By Associate Professor Justin Levitt
For my own contribution to the "11 on '11" kickoff of the Loyola Law School blog, I'd like to focus on redistricting. Every 10 years, the electoral districts of local, state and federal representatives are redrawn to keep pace with population movement. This cycle begins again in just a few months, as the Census Bureau releases the results of the national Census. Redistricting will then flare across the national consciousness for a few short moments, leaving scholars and pundits the remainder of the decade to interpret for a confused public the import of the process for the electoral landscape. For observers of the political process, redistricting is much like the medieval reappearance of a decennial comet--only with a lot more litigation.
At least three developments merit special attention in 2011. All revolve around the role that we, the people, have in redistricting.
One: The first is our latest attempt to assert control over the process. In most jurisdictions, legislators are in charge of drawing their own district lines or the lines they hope to inhabit. Because the composition of a district can have a direct and substantial impact on an incumbent's job security, legislators are naturally tempted to pick and choose voters based on personal or partisan reward or punishment. Districts have been drawn to include prominent donors or exclude promising challengers, notably including then-state Senator Barack Obama. When practiced by insiders with a stake in the game, the process can be the most vicious of political bloodsports.

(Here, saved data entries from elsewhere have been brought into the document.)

Definition newSessionPolicy (cfgIdle cfgAbsolute : Z) : sessionPolicy :=
  let i := if cfgIdle <=? 0 then SessionIdleLifetime else cfgIdle in
  let a := if cfgAbsolute <=? 0 then SessionAbsoluteLifetime else cfgAbsolute in
  mkSessionPolicy (if a <? i then a else i) a.

(** ** Enrollment reservations *)

Definition enrollmentLifetime : Z := 10 * minute.

Record EnrollmentReservationT := mkEnrollmentReservation {
  en_ID : string; en_Kind : string; en_AccountID : string; en_DeviceID : string; en_InviteID : option string; en_Challenge : string;
  en_ExpiresAt : Z; en_ProtocolVersion : string; en_LinkNonce : string; en_ExistingDeviceID : string; en_ExistingSigningKey : string }.

(** [binary.BigEndian.PutUint16] of [uint16(n)]. *)
Definition u16be (n : Z) : string :=
  of_chars [Ascii.ascii_of_N (Z.to_N (n mod 65536 / 256)); Ascii.ascii_of_N (Z.to_N (n mod 256))].


(** A field behind its length. *)
Definition lp (field : string) : string := (u16be (blen field) +:+ field)%string.

Definition encodeEnrollmentChallenge (reservationID accountID deviceID nonce : string) : string :=
  ("veritra-enrollment-v1" +:+ lp reservationID +:+ lp accountID +:+ lp deviceID +:+ lp nonce)%string.

(** [INSERT INTO enrollment_reservations]: a challenge has 32 to 1024 bytes,
    a device is reserved once, and an account once outside recovery. *)
Definition insert_reservation (id : string) (r : ReservationRow) : Tx unit :=
  d ← read (fun d => d);
  guard_tx (negb (exists_in d.(ident).(reservations) id) && (32 <=? blen r.(er_challenge)) && (blen r.(er_challenge) <=? 1024) &&
            match r.(er_invite_id) with Some i => exists_in d.(ident).(invites) i | None => true end &&
            forallb (fun '(_, x) => negb (x.(er_device_id) =s? r.(er_device_id)) &&
                       ((x.(er_kind) =s? "recovery") || (r.(er_kind) =s? "recovery") || negb (x.(er_account_id) =s? r.(er_account_id))))
              (map_to_list d.(ident).(reservations))) ErrConstraint ≫= fun _ =>
  on_ident (upd_reservations (insert id r)).

Definition createEnrollmentReservationFor (id deviceID nonce : string) (now : Z) (kind : string) (inviteID : option string)
    (accountID : string) : Tx EnrollmentReservationT :=
  let challenge := encodeEnrollmentChallenge id accountID deviceID nonce in
  let expiresAt := time_add now enrollmentLifetime in
  insert_reservation id (mkReservationRow kind accountID deviceID (nullableString inviteID) challenge now expiresAt None) ≫= fun _ =>
  mret (mkEnrollmentReservation id kind accountID deviceID inviteID challenge expiresAt "" "" "" "").

Definition createEnrollmentReservation (newAccount id deviceID nonce : string) (now : Z) (kind : string) (inviteID : option string)
    : Tx EnrollmentReservationT :=
  createEnrollmentReservationFor id deviceID nonce now kind inviteID newAccount.

Definition ReserveOwnerEnrollment (newAccount id deviceID nonce : string) (now : Z) : Tx EnrollmentReservationT :=
  d ← read (fun d => d);
  guard_tx (len (map_to_list d.(rooms).(accounts)) =? 0) ErrAlreadySetup ≫= fun _ =>
  createEnrollmentReservation newAccount id deviceID nonce now "owner" None.

(** An invite that still admits someone. *)
Definition invite_open (now : Z) (r : InviteRow) : bool :=
  bool_decide (r.(iv_revoked_at) = None) && (r.(iv_uses) <? r.(iv_max_uses)) &&
  match r.(iv_expires_at) with Some t => now <? t | None => true end.

Definition invite_by_code (d : DB) (now : Z) (code : string) : option string :=
  fst <$> head (List.filter (fun '(_, r) => (r.(iv_code) =s? code) && invite_open now r) (map_to_list d.(ident).(invites))).

Definition ReserveRegistrationEnrollment (newAccount id deviceID nonce : string) (checkedAt now : Z) (inviteCode : string)
    : Tx EnrollmentReservationT :=
  d ← read (fun d => d);
  inviteID ← require (invite_by_code d checkedAt (TrimSpace inviteCode)) ErrInviteInvalid;
  createEnrollmentReservation newAccount id deviceID nonce now "register" (Some inviteID).

Definition reservation_open (now : Z) (r : ReservationRow) : bool := bool_decide (r.(er_consumed_at) = None) && (now <? r.(er_expires_at)).

Definition scanEnrollmentReservation (id : string) (r : ReservationRow) : EnrollmentReservationT :=
  mkEnrollmentReservation id r.(er_kind) r.(er_account_id) r.(er_device_id) r.(er_invite_id) r.(er_challenge) r.(er_expires_at) "" "" "" "".

Definition EnrollmentReservation (now : Z) (id : string) : Tx EnrollmentReservationT :=
  d ← read (fun d => d);
  r ← require (d.(ident).(reservations) !! TrimSpace id) ErrEnrollmentInvalid;
  guard_tx (reservation_open now r) ErrEnrollmentInvalid ≫= fun _ =>
  mret (scanEnrollmentReservation (TrimSpace id) r).

Definition enrollmentReservationForTx (now : Z) (id kind : string) : Tx EnrollmentReservationT :=
  d ← read (fun d => d);
  r ← require (d.(ident).(reservations) !! TrimSpace id) ErrEnrollmentInvalid;
  guard_tx ((r.(er_kind) =s? kind) && reservation_open now r) ErrEnrollmentInvalid ≫= fun _ =>
  mret (scanEnrollmentReservation (TrimSpace id) r).

Definition consumed (now : Z) (r : ReservationRow) : ReservationRow :=
  mkReservationRow r.(er_kind) r.(er_account_id) r.(er_device_id) r.(er_invite_id) r.(er_challenge) r.(er_created_at) r.(er_expires_at)
    (Some now).

Definition consumeEnrollmentReservation (now checkedAt : Z) (id : string) : Tx unit :=
  d ← read (fun d => d);
  let '(m, rows) := update_row d.(ident).(reservations) id (reservation_open checkedAt) (consumed now) in
  on_ident (upd_reservations (fun _ => m)) ≫= fun _ =>
  guard_tx (rows =? 1) ErrEnrollmentInvalid.

(** ** Owner set-up and registration *)

Record RegisterInput := mkRegisterInput {
  ri_EnrollmentReservationID : string; ri_InviteCode : string; ri_Username : string; ri_Email : option string;
  ri_PasswordHash : string; ri_DeviceName : string; ri_KeyPackage : string; ri_SigningKey : string; ri_DeviceAuthHash : string;
  ri_SessionHash : string; ri_SessionExpiry : Z }.

(** [CreateOwnerInput] has an instance name where [RegisterInput] has an
    invite code. *)
Record CreateOwnerInput := mkCreateOwnerInput { co_InstanceName : string; co_Register : RegisterInput }.

Record AccountDevice := mkAccountDevice { ad_Account : Account; ad_Device : Device }.

(** The account, its first device and key package, as both enrollments
    insert them. *)
Definition insert_enrolled (newPackage accountID deviceID role : string) (createdAt : Z) (input : RegisterInput) : Tx unit :=
  insert_account accountID (mkAccountRow (NormalizeUsername input.(ri_Username)) role "active" None true input.(ri_PasswordHash)
    (nullableString input.(ri_Email)) createdAt) ≫= fun _ =>
  insert_device deviceID (mkDeviceRow accountID None createdAt None (Some input.(ri_DeviceAuthHash)) (TrimSpace input.(ri_DeviceName))
    input.(ri_KeyPackage) (Some input.(ri_SigningKey))) ≫= fun _ =>
  insertInitialDeviceKeyPackage newPackage deviceID input.(ri_KeyPackage) createdAt.

Definition insert_first_session (accountID deviceID : string) (createdAt : Z) (input : RegisterInput) : Tx unit :=
  p ← get_policy;
  let '(expiresAt, absoluteExpiresAt) := sessionLifetime p createdAt input.(ri_SessionExpiry) in
  if input.(ri_SessionHash) =s? "" then mret tt
  else insert_session input.(ri_SessionHash) (new_session accountID (Some deviceID) expiresAt createdAt (Some createdAt) absoluteExpiresAt).

Definition enrolled (accountID deviceID role : string) (createdAt : Z) (input : RegisterInput) : AccountDevice :=
  mkAccountDevice (mkAccount accountID (NormalizeUsername input.(ri_Username)) input.(ri_Email) role "active" createdAt None)
    (mkDevice deviceID accountID (TrimSpace input.(ri_DeviceName)) input.(ri_KeyPackage) input.(ri_SigningKey) createdAt None None).

Definition CreateOwner (newPackage : string) (clock : nat -> Z) (input : CreateOwnerInput) : Tx AccountDevice :=
  transaction (
    d ← read (fun d => d);
    guard_tx (negb (0 <? len (map_to_list d.(rooms).(accounts)))) ErrAlreadySetup ≫= fun _ =>
    reservation ← enrollmentReservationForTx (clock 0%nat) input.(co_Register).(ri_EnrollmentReservationID) "owner";
    let accountID := reservation.(en_AccountID) in
    let deviceID := reservation.(en_DeviceID) in
    let createdAt := clock 1%nat in
    let instanceName := TrimSpace input.(co_InstanceName) in
    let instanceName := if instanceName =s? "" then "Veritra"%string else instanceName in
    guard_tx (bool_decide (d.(ident).(instance) = None)) ErrConstraint ≫= fun _ =>
    on_ident (upd_instance (fun _ => Some (mkInstanceRow instanceName createdAt None))) ≫= fun _ =>
    insert_enrolled newPackage accountID deviceID RoleOwner createdAt input.(co_Register) ≫= fun _ =>
    insert_first_session accountID deviceID createdAt input.(co_Register) ≫= fun _ =>
    consumeEnrollmentReservation (clock 2%nat) (clock 3%nat) reservation.(en_ID) ≫= fun _ =>
    mret (enrolled accountID deviceID RoleOwner createdAt input.(co_Register))).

Six states, however, have handed the redistricting reins to individuals who are not themselves elected officials. California is the latest of these, with a 2008 ballot initiative establishing a citizens' commission to draw state legislative districts, and a 2010 sequel extending the commission's authority to congressional lines. Such commissions may be justified by their capacity to prevent the worst conflicts of interest; as I've written, however, they are not political panaceas, and if mishandled, risk substantial downside to accompany the potential upside. California's commission will begin its inaugural run in just a few months. Many eyes will be watching to see whether this commission presents a model--or a warning.
Two: In 2011, we, the people, will have unprecedented capacity to draw our own district maps. Pending software applications promise free redistricting tools to complement increasingly affordable commercial packages, and each redistricting cycle yields more civic groups who understand the mechanics and political import of the process. The infrastructure for input is better developed than ever before.
The immediate impact of this capacity is still uncertain. As Susan Boyle demonstrated, visual stereotypes can be powerful; it is not clear whether would-be public redistricters will be able to get beyond visually pleasing grids or circles to district lines that better reflect the goals of representation. And despite vigorous efforts to extract transparency from those who draw the lines, redistricting is still more often than not a back-room process; many maps drawn by members of the public will receive at most a courteous thank-you before they are circularly filed. But in a few jurisdictions, these new public tools may cause those with the redistricting pen to sit up and take note of what constituents say that they want. That, in itself, would be a significant development.
Three: 2011 is also likely to bring a series of redistricting battles about who "we, the people" are. In the last few years, lawsuits have raised several issues concerning citizenship in the redistricting process. As commentators have recognized, these may be the opening salvos of a coming war.
For example, when drawing districts of roughly equal size, some have questioned whether those drawing the lines should include every person, citizens and noncitizens alike. (Where to count each person -- an issue now most prominent in the context of incarcerated individuals -- is a different issue.) Courts have generally left the choice to each local jurisdiction, which have generally chosen to count everyone. As Judge Alex Kozinski recognized, these choices involve differing conceptions of republican values; the majority view favors representational equity over voting equity. That is, assuming that we want legislators to represent their entire districts (including noncitizens, and children, and those who aren't registered to vote, and those who voted for the other guy in the last election), counting everyone means that you get equal representation no matter which district you're in. This seems to me the right value to emphasize; in apportioning congressional seats among the states, the Framers thought so too. Still, the proposition is contested, and likely to be grist for litigation in the next cycle.
The Voting Rights Act, by contrast, focuses more on effective voting power than on breadth of representation within a district--and so it is not surprising that citizenship plays a different role here. Section 2 of the Voting Rights Act preserves racial and ethnic minorities' opportunities to elect candidates of choice, under certain circumstances. In 2009, the Supreme Court decided that only communities of minorities large enough to form the majority of a district's voting-age population were entitled to this protection; lower courts, similarly focused on voting power, have generally set the bar at a majority of voting-age citizens. But that abstract rule runs headlong into a pragmatic hitch in 2011: while the Census tracks voting-age population by tallying every possible resident, it only estimates citizenship rates, with reliability that varies with the size of the jurisdiction. It is not yet clear whether courts will require a standard of proof for Voting Rights Act claims that the data can't satisfy. It is clear that the fight will be worth keeping an eye on.